I first encountered this formula in another classic game, X-Com UFO Defense. The idea is this: take a reasonably interesting core game (aka, tactical game, aka second-to-second game), and pair it with a equally compelling outer game (aka strategy game, aka minute-to-minute game), and make those two inter-dependent such that good results in the strategy game help your tactical game, and vice versa, and you have design gold - or rather, some form of crack-cocaine.

So many great games have a version of this design pattern at their core (for example, The Walking Dead, Saints and Sinners), because the forumla really is magic. It can even make a crappy core game (ie match-3) compelling! And if that’s the case, then what could it do for a good core game, such as chess?

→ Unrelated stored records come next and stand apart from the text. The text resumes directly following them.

(** ** Slicing an expression *)

Lemma mapM_np_index_total (n : nat) (ks : list Z) :
  Forall (fun i => (- Z.of_nat n <= i < Z.of_nat n)%Z) ks ->
  exists idx, mapM (np_index n) ks = Ok idx.
Proof.
  induction 1 as [|k ks Hk _ [idx IH]].
  - now exists [].
  - assert (Ek : exists i, np_index n k = Ok i).
    { unfold np_index.
      destruct ((0 <=? k)%Z && (k <? Z.of_nat n)%Z) eqn:E1; [eauto|].
      destruct ((- Z.of_nat n <=? k)%Z && (k <? 0)%Z) eqn:E2; [eauto|].
      apply andb_false_iff in E1, E2.
      rewrite Z.leb_gt, Z.ltb_ge in E1. rewrite Z.leb_gt, Z.ltb_ge in E2. lia. }
    destruct Ek as [i Ei]. exists (i :: idx). simpl. now rewrite Ei, IH.
Qed.

(** X4: evaluation commutes with row slicing: for a well-formed expression
    and a key whose indices are rows (negative indices counting from the
    end), the slice is built, is well formed, and evaluates to the rows of
    the evaluated expression at the key. *)
Theorem eval_getitem (device : option string) (S : operand) (k : key) (R C : nat) :
  wf_expression S = true ->
  LazyScore.shape S = Ok (R, C) ->
  Forall (fun i => (- Z.of_nat R <= i < Z.of_nat R)%Z) (normalize_key k) ->
  exists S' m m',
    LazyScore.__getitem__ S k = Ok S'
    /\ wf_expression S' = true
    /\ LazyScore.eval device S = Ok (VArray m)
    /\ take_rows m (normalize_key k) = Ok m'
    /\ LazyScore.eval device S' = Ok (VArray m').
Proof.
  intros HS Hshape Hk. apply andb_true_iff in HS as [He Hwf].
  destruct (mapM_np_index_total R _ Hk) as [idx Eidx].
  pose proof (mapM_np_index_lt R _ idx Eidx) as Hidx.
  assert (Hsh : is_scalar S = false -> exists C0, LazyScore.shape S = Ok (R, C0))
    by (intros _; now exists C).
  destruct (eval_total device S Hwf) as (v & Ev & Hv).
  destruct (evaluates_expression S v (expression_not_scalar S He) Hv)
    as (m & -> & Hm & Hsm).
  destruct (shape_rows S m R C Hsm Hshape) as [Hrows _].
  exists (operand_rows_at S idx), m, (rows_at m idx).
  split.
  { unfold LazyScore.__getitem__. rewrite He.
    now apply (getitem_rows_at S Hwf R). }
  split.
  { unfold wf_expression. rewrite rows_at_is_expression, He. simpl.
    now apply (rows_at_wf S idx Hwf R). }
  split; [unfold LazyScore.eval; now rewrite He|].
  split; [apply take_rows_at; now rewrite Hrows|].
  unfold LazyScore.eval. rewrite rows_at_is_expression, He.
  now apply (eval_rows_at device S Hwf R idx (VArray m)).
Qed.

So was born Chess Quest - basically a Puzzle Quest like game, but with the core gameplay being a more interesting chess-like game mode. I say “chess-like” because the idea was to lean on chess ideas, such as basic move and capture rules, but do creative things such as use new maps (boards) and have different win conditions.

Though again I did not complete this project, its creation came with a nice technical centerpiece. I speak of the chess AI engine of course. For Chess Quest to be any good, it had to be able to play reasonable chess. So, I learned about the mini-max algorithm, board state representation, tree-pruning methods and other optimization techniques. It was all very educational, and despite not finishing the game, the understanding I gained added value to my development repertoire and forever enriched my own enjoyment of chess.